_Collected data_
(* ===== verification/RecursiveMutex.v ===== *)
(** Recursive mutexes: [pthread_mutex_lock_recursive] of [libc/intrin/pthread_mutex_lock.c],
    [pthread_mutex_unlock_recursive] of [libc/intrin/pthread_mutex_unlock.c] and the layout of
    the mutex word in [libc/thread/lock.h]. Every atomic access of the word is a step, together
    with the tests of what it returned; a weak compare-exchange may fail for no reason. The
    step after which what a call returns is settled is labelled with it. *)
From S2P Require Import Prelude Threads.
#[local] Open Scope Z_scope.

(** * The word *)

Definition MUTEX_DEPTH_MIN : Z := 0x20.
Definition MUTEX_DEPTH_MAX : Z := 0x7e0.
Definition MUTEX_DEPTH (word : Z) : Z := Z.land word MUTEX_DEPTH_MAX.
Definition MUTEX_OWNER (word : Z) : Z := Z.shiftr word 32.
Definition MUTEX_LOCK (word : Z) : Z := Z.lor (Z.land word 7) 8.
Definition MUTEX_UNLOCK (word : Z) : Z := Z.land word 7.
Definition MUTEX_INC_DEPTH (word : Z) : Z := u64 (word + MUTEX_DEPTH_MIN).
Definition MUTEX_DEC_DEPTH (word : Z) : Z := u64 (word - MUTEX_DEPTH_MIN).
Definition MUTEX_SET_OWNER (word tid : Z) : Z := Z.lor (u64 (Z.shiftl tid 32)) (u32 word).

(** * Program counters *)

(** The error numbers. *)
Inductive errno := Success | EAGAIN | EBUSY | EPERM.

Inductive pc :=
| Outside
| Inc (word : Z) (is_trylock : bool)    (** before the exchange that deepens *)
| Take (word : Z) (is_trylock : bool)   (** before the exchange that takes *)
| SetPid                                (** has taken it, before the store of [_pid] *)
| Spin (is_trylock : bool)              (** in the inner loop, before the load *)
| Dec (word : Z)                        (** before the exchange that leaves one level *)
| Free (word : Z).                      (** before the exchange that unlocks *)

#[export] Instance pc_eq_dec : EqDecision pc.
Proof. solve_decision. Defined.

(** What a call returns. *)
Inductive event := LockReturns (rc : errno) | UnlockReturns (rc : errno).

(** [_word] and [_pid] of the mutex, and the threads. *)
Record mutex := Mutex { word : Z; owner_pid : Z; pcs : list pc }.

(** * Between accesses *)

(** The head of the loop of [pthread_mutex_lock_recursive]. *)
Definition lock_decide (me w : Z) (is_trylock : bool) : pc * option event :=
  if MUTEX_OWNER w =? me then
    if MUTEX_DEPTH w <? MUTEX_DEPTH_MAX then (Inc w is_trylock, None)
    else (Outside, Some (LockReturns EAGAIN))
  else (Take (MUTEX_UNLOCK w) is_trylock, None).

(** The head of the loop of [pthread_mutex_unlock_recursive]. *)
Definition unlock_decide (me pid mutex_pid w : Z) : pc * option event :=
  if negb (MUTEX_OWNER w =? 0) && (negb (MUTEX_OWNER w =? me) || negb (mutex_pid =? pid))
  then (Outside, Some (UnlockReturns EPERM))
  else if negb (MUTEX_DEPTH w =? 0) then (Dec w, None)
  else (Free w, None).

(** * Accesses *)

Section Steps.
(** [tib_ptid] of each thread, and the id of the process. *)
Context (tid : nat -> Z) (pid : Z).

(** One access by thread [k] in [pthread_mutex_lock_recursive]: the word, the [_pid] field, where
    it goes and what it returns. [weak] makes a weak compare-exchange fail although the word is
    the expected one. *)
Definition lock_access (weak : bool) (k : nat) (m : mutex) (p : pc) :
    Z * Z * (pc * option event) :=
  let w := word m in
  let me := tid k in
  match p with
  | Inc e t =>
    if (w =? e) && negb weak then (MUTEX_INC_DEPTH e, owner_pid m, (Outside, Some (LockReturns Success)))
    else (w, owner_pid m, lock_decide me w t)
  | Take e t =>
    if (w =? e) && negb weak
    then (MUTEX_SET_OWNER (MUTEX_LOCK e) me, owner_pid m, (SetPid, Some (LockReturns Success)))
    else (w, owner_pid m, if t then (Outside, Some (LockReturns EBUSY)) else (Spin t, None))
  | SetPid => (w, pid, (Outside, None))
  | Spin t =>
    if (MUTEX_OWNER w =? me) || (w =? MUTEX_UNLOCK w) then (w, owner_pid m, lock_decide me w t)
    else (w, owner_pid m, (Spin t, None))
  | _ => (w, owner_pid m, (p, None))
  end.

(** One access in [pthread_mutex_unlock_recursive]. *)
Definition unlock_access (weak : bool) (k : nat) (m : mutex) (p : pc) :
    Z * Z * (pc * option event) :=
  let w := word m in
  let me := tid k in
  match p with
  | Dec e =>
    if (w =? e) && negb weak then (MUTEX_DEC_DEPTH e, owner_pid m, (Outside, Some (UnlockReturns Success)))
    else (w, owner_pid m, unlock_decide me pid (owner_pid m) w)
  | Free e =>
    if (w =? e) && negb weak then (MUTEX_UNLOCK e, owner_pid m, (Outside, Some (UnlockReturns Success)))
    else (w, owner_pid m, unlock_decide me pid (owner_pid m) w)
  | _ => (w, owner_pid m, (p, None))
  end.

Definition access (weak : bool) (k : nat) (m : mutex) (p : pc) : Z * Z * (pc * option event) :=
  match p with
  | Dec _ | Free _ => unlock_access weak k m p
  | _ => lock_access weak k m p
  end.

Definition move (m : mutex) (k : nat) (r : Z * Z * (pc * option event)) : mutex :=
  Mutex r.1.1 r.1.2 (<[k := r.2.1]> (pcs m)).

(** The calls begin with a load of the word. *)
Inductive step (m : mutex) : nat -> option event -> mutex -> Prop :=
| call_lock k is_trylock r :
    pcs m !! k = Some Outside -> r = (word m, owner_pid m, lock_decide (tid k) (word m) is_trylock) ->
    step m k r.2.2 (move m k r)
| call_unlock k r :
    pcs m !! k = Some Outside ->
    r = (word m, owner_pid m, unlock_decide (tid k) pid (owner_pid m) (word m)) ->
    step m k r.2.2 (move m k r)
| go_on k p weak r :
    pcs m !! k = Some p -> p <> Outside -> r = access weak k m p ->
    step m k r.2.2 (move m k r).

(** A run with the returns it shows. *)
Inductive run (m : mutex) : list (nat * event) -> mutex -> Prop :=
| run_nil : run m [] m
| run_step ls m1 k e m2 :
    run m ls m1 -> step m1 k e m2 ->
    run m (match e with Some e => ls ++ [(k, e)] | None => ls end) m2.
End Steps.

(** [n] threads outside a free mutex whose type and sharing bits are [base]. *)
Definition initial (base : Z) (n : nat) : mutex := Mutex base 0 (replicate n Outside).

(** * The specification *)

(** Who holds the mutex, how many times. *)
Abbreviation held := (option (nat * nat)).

_Directions_
Using the entries above, give back exactly the line containing "Proof. solve_decision. Defined.", the line containing "(** One access by", and every line between them, and nothing else.

_Finished task_
Proof. solve_decision. Defined.

(** What a call returns. *)
Inductive event := LockReturns (rc : errno) | UnlockReturns (rc : errno).

(** [_word] and [_pid] of the mutex, and the threads. *)
Record mutex := Mutex { word : Z; owner_pid : Z; pcs : list pc }.

(** * Between accesses *)

(** The head of the loop of [pthread_mutex_lock_recursive]. *)
Definition lock_decide (me w : Z) (is_trylock : bool) : pc * option event :=
  if MUTEX_OWNER w =? me then
    if MUTEX_DEPTH w <? MUTEX_DEPTH_MAX then (Inc w is_trylock, None)
    else (Outside, Some (LockReturns EAGAIN))
  else (Take (MUTEX_UNLOCK w) is_trylock, None).

(** The head of the loop of [pthread_mutex_unlock_recursive]. *)
Definition unlock_decide (me pid mutex_pid w : Z) : pc * option event :=
  if negb (MUTEX_OWNER w =? 0) && (negb (MUTEX_OWNER w =? me) || negb (mutex_pid =? pid))
  then (Outside, Some (UnlockReturns EPERM))
  else if negb (MUTEX_DEPTH w =? 0) then (Dec w, None)
  else (Free w, None).

(** * Accesses *)

Section Steps.
(** [tib_ptid] of each thread, and the id of the process. *)
Context (tid : nat -> Z) (pid : Z).

(** One access by thread [k] in [pthread_mutex_lock_recursive]: the word, the [_pid] field, where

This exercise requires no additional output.